How pure is the water in the big underground tanks that hold neutrino /exotic particle detectors?
How pure are the highest gem grade diamonds?
Gold in some coins gets four decimal places, and people really care about gold. I’d say silicone is the purest.
Any single atom of anything is by definition pure. I think we need to specify how much of a substance qualifies.
Over 10 grams. See OP.
In order to possibly have a purity greater than 99.99999999999% (but less than unity), you’d need a sample composed of more than 10,000,000,000,000 atoms/molecules (although this is far less than the 10-gram limit imposed by the OP).
Diamonds are mostly formed by kimberlites and have significant amounts of non-carbon elements in them. Synthetic diamonds usually also contain impurities (on purpose), such as nitrogen for yellow.
My hatred for the New York Yankees.
Sure, but saying that’s far less than the 10g limit is a bit of an understatement. If I remember old Avacado’s number right, it’s smaller by a factor of something like 10,000,000,000 (depending on what it is).
And does ‘11 N purity’ mean eleven nines after the decimal in 99.99[…]9%, or eleven nines total (including the two before the decimal when written as a percentage)?
+1
True. If 6.02 X 10[sup]23[/sup] atoms of silicon weighs 28 grams, then 10[sup]13[/sup] atoms will only weigh 465 picograms.
Nine (purity)
the number of nines is apparently the total number of nines in the entire percentage figure, including digits on both sides of the decimal. Something that is 99% pure is two nines pure; something that is 99.9% pure is three nines pure.
A related question:
Once they have purified the silicon, how do they measure its purity?
I was going to say “my innocence” but I like your answer better.
A quick search finds vendors selling ultrapure water systems with claims that residual metals are below 1.0 ppt, which would be 9-Ns purity, if I understand things right. Of course there might be some other contaminants, bringing the overall purity level down a bit, but we’re seeing a ballpark anyway.

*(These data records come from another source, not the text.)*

(** * Telegram -> Claude web bridge: a shallow embedding of the extension

    The development follows the two scripts of the browser extension:

    - [Relay]    : the background service worker (extension/background.js),
                   its socket state and the reconnect back-off;
    - [Content]  : the content script (content.js): the DOM locators, text
                   injection, file attachment, the message queue with its
                   single-flight worker, and the attachment accumulator;
    - [TTS]      : the speech engine of the content script: the transcript
                   cursor and the language detection behind voice choice.

    JavaScript strings are sequences of UTF-16 code units; they are modelled
    as lists of code units so that [length], [slice] and the regular
    expressions of the source (none of which carries the [u] flag) keep
    their per-code-unit meaning. *)

From Stdlib Require Import ZArith String Ascii Bool Arith Lia List Sorted DecimalString.
Import ListNotations.

Set Implicit Arguments.

(* ================================================================== *)
(** * JavaScript values used by the scripts *)
(* ================================================================== *)

Module JS.

(** A string value: its UTF-16 code units. *)
Definition jsstring := list N.

(** A source literal (ASCII only). *)
Definition lit (s : string) : jsstring :=
  map N_of_ascii (list_ascii_of_string s).

Definition jsstring_eqb (a b : jsstring) : bool :=
  if list_eq_dec N.eq_dec a b then true else false.

(** A property that may be missing from a message object: [None] is
    [undefined]. *)
Definition jsval := option jsstring.

(** Truthiness of a string-or-undefined value: [undefined] and the empty
    string are falsy. *)
Definition truthy (v : jsval) : bool :=
  match v with
  | Some (_ :: _) => true
  | _ => false
  end.

(** Interpolation inside a template literal. *)
Definition to_str (v : jsval) : jsstring :=
  match v with
  | Some s => s
  | None => lit "undefined"
  end.

(** [s.slice(0, n)]. *)
Definition slice0 (n : nat) (s : jsstring) : jsstring := firstn n s.

(** [s.slice(n)]. *)
Definition slice_from (n : nat) (s : jsstring) : jsstring := skipn n s.

(** [s.startsWith(p)]. *)
Fixpoint startsWith (s p : jsstring) : bool :=
  match p, s with
  | [], _ => true
  | _ :: _, [] => false
  | c :: p', d :: s' => N.eqb c d && startsWith s' p'
  end.

(** [s.includes(p)]. *)
Fixpoint includes (s p : jsstring) : bool :=
  startsWith s p ||
  match s with
  | [] => false
  | _ :: s' => includes s' p
  end.

(** [s.toLowerCase()] on the ASCII range.  The only use in the source is
    [name.toLowerCase().includes('google')]; no code unit outside ASCII
    lower-cases to one of the letters of that word, so the ASCII mapping
    decides the test exactly. *)
Definition lower_unit (c : N) : N :=
  if (65 <=? c)%N && (c <=? 90)%N then (c + 32)%N else c.

Definition toLowerCase (s : jsstring) : jsstring := map lower_unit s.

(** Conversion to a [USVString], which is what a Web API taking one does
    to its argument: a surrogate that is not part of a pair becomes
    U+FFFD. *)
Definition is_high (c : N) : bool := (0xD800 <=? c)%N && (c <=? 0xDBFF)%N.
Definition is_low (c : N) : bool := (0xDC00 <=? c)%N && (c <=? 0xDFFF)%N.

Fixpoint to_usv (s : jsstring) : jsstring :=
  match s with
  | [] => []
  | c :: s' =>
      if is_high c then
        match s' with
        | d :: s'' =>
            if is_low d then c :: d :: to_usv s''
            else 0xFFFD%N :: to_usv s'
        | [] => [0xFFFD%N]
        end
      else if is_low c then 0xFFFD%N :: to_usv s'
      else c :: to_usv s'
  end.

(** [a.join(sep)]. *)
Fixpoint join (sep : jsstring) (parts : list jsstring) : jsstring :=
  match parts with
  | [] => []
  | [p] => p
  | p :: rest => p ++ sep ++ join sep rest
  end.

End JS.

Import JS.

(* ================================================================== *)
(** * The background relay (extension/background.js) *)
(* ================================================================== *)

Module Relay.

Record Config := {
  reconnectDelay : Z;
  maxReconnectDelay : Z
}.

(** [CONFIG] of the service worker (the server URL plays no part in the
    back-off and is left out). *)
Definition CONFIG : Config :=
  {| reconnectDelay := 3000; maxReconnectDelay := 30000 |}.

(** [WebSocket.readyState]. *)
Inductive ReadyState := CONNECTING | OPEN | CLOSING | CLOSED.

Inductive Badge :=
  BadgeConnected | BadgeConnecting | BadgeDisconnected | BadgeError.

(** Frames the relay writes to the socket. *)
Inductive Frame :=
| StatusReady
| Pong (ts : Z).

(** The globals of the script, with the timers it has armed
    ([setTimeout(connect, delay)], oldest first) and the frames it has
    sent. *)
Record State := {
  ws : option ReadyState;
  reconnectAttempts : Z;
  badge : Badge;
  timers : list Z;
  sent : list Frame
}.

Definition initial : State :=
  {| ws := None; reconnectAttempts := 0; badge := BadgeDisconnected;
     timers := []; sent := [] |}.

Definition updateBadge (b : Badge) (s : State) : State :=
  {| ws := ws s; reconnectAttempts := reconnectAttempts s; badge := b;
     timers := timers s; sent := sent s |}.

(** The delay [scheduleReconnect] computes in state [s]:
    [Math.min(reconnectDelay * Math.pow(2, reconnectAttempts),
              maxReconnectDelay)].
    The product is exact in double precision until it overflows to
    [Infinity], where [Math.min] returns the ceiling, as [Z.min] does. *)
Definition reconnect_delay (cfg : Config) (s : State) : Z :=
  Z.min (reconnectDelay cfg * 2 ^ reconnectAttempts s)
        (maxReconnectDelay cfg).

Definition scheduleReconnect (cfg : Config) (s : State) : State :=
  let delay := reconnect_delay cfg s in
  {| ws := ws s; reconnectAttempts := reconnectAttempts s + 1;
     badge := badge s; timers := timers s ++ [delay]; sent := sent s |}.

Definition live (s : State) : bool :=
  match ws s with
  | Some CONNECTING | Some OPEN => true
  | _ => false
  end.

(** [connect()].  [ctor_ok] tells whether [new WebSocket(url)] returns
    (it throws on a malformed URL). *)
Definition connect (cfg : Config) (ctor_ok : bool) (s : State) : State :=
  if live s then s
  else
    let s1 := updateBadge BadgeConnecting s in
    if ctor_ok then
      {| ws := Some CONNECTING; reconnectAttempts := reconnectAttempts s1;
         badge := badge s1; timers := timers s1; sent := sent s1 |}
    else scheduleReconnect cfg s1.

(** [ws.onopen]. *)
Definition onopen (s : State) : State :=
  {| ws := Some OPEN; reconnectAttempts := 0; badge := BadgeConnected;
     timers := timers s; sent := sent s ++ [StatusReady] |}.

(** [ws.onerror]. *)
Definition onerror (s : State) : State := updateBadge BadgeError s.

(** [ws.onclose]. *)
Definition onclose (cfg : Config) (s : State) : State :=
  scheduleReconnect cfg
    (updateBadge BadgeDisconnected
       {| ws := None; reconnectAttempts := reconnectAttempts s;
          badge := badge s; timers := timers s; sent := sent s |}).

(** [reconnect()]: drop the socket without running its handlers, reset
    the counter, connect again. *)
Definition reconnect (cfg : Config) (ctor_ok : bool) (s : State) : State :=
  connect cfg ctor_ok
    {| ws := None; reconnectAttempts := 0; badge := badge s;
       timers := timers s; sent := sent s |}.

(** One connection failure: the socket closes (after or without an
    [error] event), or the constructor throws inside [connect]. *)
Inductive failure (cfg : Config) : State -> State -> Prop :=
| fail_close s : failure cfg s (onclose cfg s)
| fail_error_close s : failure cfg s (onclose cfg (onerror s))
| fail_ctor s : live s = false -> failure cfg s (connect cfg false s).

(** [n] failures in a row, no successful open in between. *)
Inductive failures (cfg : Config) : nat -> State -> State -> Prop :=
| failures_O s : failures cfg 0 s s
| failures_S n s s1 s2 :
    failures cfg n s s1 -> failure cfg s1 s2 -> failures cfg (S n) s s2.

(** The delays of the first [n] steps of the back-off. *)
Definition backoff (cfg : Config) (n : nat) : list Z :=
  map (fun i => Z.min (reconnectDelay cfg * 2 ^ Z.of_nat i)
                      (maxReconnectDelay cfg))
      (seq 0 n).

(** The delay of the reconnect that is armed in state [s]: the timer set
    last. *)
Definition scheduled_delay (s : State) : option Z :=
  last (map Some (timers s)) None.

End Relay.

(* ================================================================== *)
(** * The content script (content.js) *)
(* ================================================================== *)

Module Content.

(** ** Configuration *)

Record Config := {
  attributionPrefix : bool;
  autoSend : bool;
  messageDelay : Z;
  attachmentDelay : Z;
  showNotifications : bool;
  debug : bool
}.

Definition CONFIG : Config :=
  {| attributionPrefix := true; autoSend := true; messageDelay := 500;
     attachmentDelay := 2000; showNotifications := true; debug := true |}.

(** ** The message envelope

    Every property may be absent from the JSON object. *)

Record Message := {
  type : jsval;
  sender : jsval;
  content_type : jsval;
  text : jsval;
  caption : jsval;
  file_data : jsval;
  file_name : jsval;
  mime_type : jsval
}.

(** [v === 'literal']. *)
Definition is_lit (v : jsval) (s : string) : bool :=
  match v with
  | Some x => jsstring_eqb x (lit s)
  | None => false
  end.

(** ** The page

    The selector engine belongs to the browser: the page answers the
    queries.  Selectors are kept as syntax trees of the CSS literals of
    the source. *)

Definition Elem := nat.

Inductive Simple :=
| Tag (name : string)
| Class (name : string)
| Attr (name : string)                     (* [name]            *)
| AttrIs (name value : string)             (* [name="value"]    *)
| AttrHas (name value : string)            (* [name*="value"]   *)
| AttrHasCI (name value : string)          (* [name*="value" i] *)
| Has (tag name value : string).           (* :has(tag[name="value"]) *)

Inductive Selector :=
| Compound (parts : list Simple)
| Descendant (ancestor : list Simple) (target : list Simple).

Definition simple_uses_has (s : Simple) : bool :=
  match s with
  | Has _ _ _ => true
  | _ => false
  end.

Definition uses_has (s : Selector) : bool :=
  match s with
  | Compound ps => existsb simple_uses_has ps
  | Descendant a t => existsb simple_uses_has a || existsb simple_uses_has t
  end.

Record Page := {
  matches : Selector -> list Elem;   (* matching elements, document order *)
  supports_has : bool;               (* does the engine parse [:has()]?   *)
  body : Elem;                       (* [document.body]                   *)
  disabled : Elem -> bool;
  textContent : Elem -> jsstring
}.

(** [document.querySelectorAll(sel)]; [None] is a thrown [SyntaxError]. *)
Definition querySelectorAll (p : Page) (sel : Selector) : option (list Elem) :=
  if uses_has sel && negb (supports_has p) then None
  else Some (matches p sel).

Inductive QResult :=
| QFound (e : Elem)
| QNull
| QThrows.

(** [document.querySelector(sel)]. *)
Definition querySelector (p : Page) (sel : Selector) : QResult :=
  match querySelectorAll p sel with
  | None => QThrows
  | Some [] => QNull
  | Some (e :: _) => QFound e
  end.

(** [el.textContent = s]. *)
Definition set_textContent (e : Elem) (s : jsstring) (p : Page) : Page :=
  {| matches := matches p; supports_has := supports_has p; body := body p;
     disabled := disabled p;
     textContent := fun x => if Nat.eqb x e then s else textContent p x |}.

(** ** Operations the script performs on the page *)

Record File := {
  fileName : jsstring;
  fileType : jsstring;
  fileBytes : list N
}.

(** The [type] of a [File] made with [{ type }]: a missing type is the
    empty string; a type with a code unit outside U+0020..U+007E becomes
    the empty string; any other type is put in lower case. *)
Definition file_type (t : jsval) : jsstring :=
  match t with
  | None => []
  | Some s =>
      if forallb (fun c => (32 <=? c)%N && (c <=? 126)%N) s
      then toLowerCase s
      else []
  end.

(** [new File([bytes], filename, { type: mimeType })]: the name is taken
    as a [USVString]. *)
Definition new_File (bytes : list N) (filename mimeType : jsval) : File :=
  {| fileName := to_usv (to_str filename); fileType := file_type mimeType;
     fileBytes := bytes |}.

Inductive DomEvent :=
| InputEvent_insertText (data : jsstring)
| Event_input
| Event_change
| KeyboardEvent_keydown (key : string)
| KeyboardEvent_keyup (key : string)
| DragEvent_dragenter (f : File)
| DragEvent_dragover (f : File)
| DragEvent_drop (f : File).

Inductive ToastKind := info | success | error.

Inductive Fn :=
| attachFile_fn
| injectText_fn
| clickSend_fn
| accumulateAttachment_fn
| flushAttachments_fn.

Inductive Target := InputTarget | SendTarget | DropTarget | FileTarget.

(** What a run leaves behind.  [Enter f] marks the entry into function
    [f]: it is bookkeeping, every other operation is an effect of the
    script.  Of the console output only the diagnostics of the failure
    paths are kept; the progress lines are left out. *)
Inductive Op :=
| Enter (f : Fn)
| Focus (e : Elem)
| SetTextContent (e : Elem) (s : jsstring)
| CaretToEnd (e : Elem)
| DispatchEvent (e : Elem) (ev : DomEvent)
| SetFiles (e : Elem) (f : File)
| Click (e : Elem)
| Toast (msg : jsstring) (kind : ToastKind)
| Sleep (ms : Z)
| Scan (t : Target) (found : list (Selector * list Elem))
| ConsoleDebug (line : string).

(** ** Script state *)

Record Pending := {
  base64Data : jsstring;
  filename : jsval;
  mimeType : jsval;
  pending_sender : jsval
}.

(** The globals of the script next to the page.  A queued message
    carries the number of its arrival, which the script does not see. *)
Record World := {
  page : Page;
  messageQueue : list (nat * Message);
  isProcessing : bool;
  pendingAttachments : list Pending
}.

This is a more or less off-the-shelf kind of product; I don’t know if specialized applications with custom hardware might get more pure.
Though in some ways this isn’t different from the OP example: evidently the big customers for ultrapure water are silicon chip fabricators.

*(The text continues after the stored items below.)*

Definition renamer_records (file_name : string) (o : FileRenamer.bucket * string)
  : Prop :=
  match fst o with
  | FileRenamer.SuccessfullyRenamed =>
      exists new_file_name,
        snd o = PictureRenamer.renamed_entry file_name new_file_name
  | FileRenamer.SkippedNewNameMatchesOld => snd o = file_name
  | FileRenamer.FailedToRename =>
      exists why, snd o = "Failed to rename " ++ file_name ++ why
  | FileRenamer.SkippedDifferentExtension => snd o = file_name
  end.

Definition sorter_records (input_path file_name : string)
    (o : FileSorter.bucket * string) : Prop :=
  match fst o with
  | FileSorter.SuccessfullyMoved =>
      exists new_file_path,
        snd o =
          PictureSorter.moved_entry
            (PyStr.join PyStr.backslash [input_path; file_name]) new_file_path
  | FileSorter.FailedToMove => snd o = file_name
  | FileSorter.SkippedDifferentExtension => snd o = file_name
  end.

Definition renamer_appends (outs : list (FileRenamer.bucket * string))
    (self : FileRenamer.t) : FileRenamer.t :=
  fold_left (fun acc o => FileRenamer.append (fst o) (snd o) acc) outs self.

Definition sorter_appends (outs : list (FileSorter.bucket * string))
    (self : FileSorter.t) : FileSorter.t :=
  fold_left (fun acc o => FileSorter.append (fst o) (snd o) acc) outs self.

End Outcome.

(** ** A reference host

    A small Windows-like file system and a UTC clock, used to run the
    program on concrete directories.  Directories are a list of paths; a
    file has a directory, a name, its two timestamps, an optional capture
    tag and a flag telling that another process holds it open, in which
    case it can be read but not renamed.  Paths are compared as written.
    The theorems below hold for every host; this one supplies examples. *)

Module Sim.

How about fluorine? Or, more accurately, a cylinder of compressed fluorine? Fluorine is so reactive that it will react with any impurity leaving the rest as pure fluorine.
Possibly they do have some such means, but it’s possible that they just reverse engineer the number based on the methodology they use.
For example, if I mix even parts alcohol and water, I can tell you that it’s half alcohol. If I then mix half this mixture with an even part of water, I can tell you that it’s 1/4th alcohol. This method will continue to proceed down to 1/8th, 1/16th, 1/32nd, 1/64th, etc.
If they’re confident of their methodology and know what the percentile of change is per step/time, they can use math to determine the level of purity, rather than testing.
Chemically reacting with something does not make the atoms that composed that something disappear. If X dissolves any Y that is around, your X becomes more contaminated with Y, not less so.
I imagine that fairly soon, graphene will be produced in “large” quantities. That’s pure carbon rings connected to each other. Otherwise, it’s not graphene.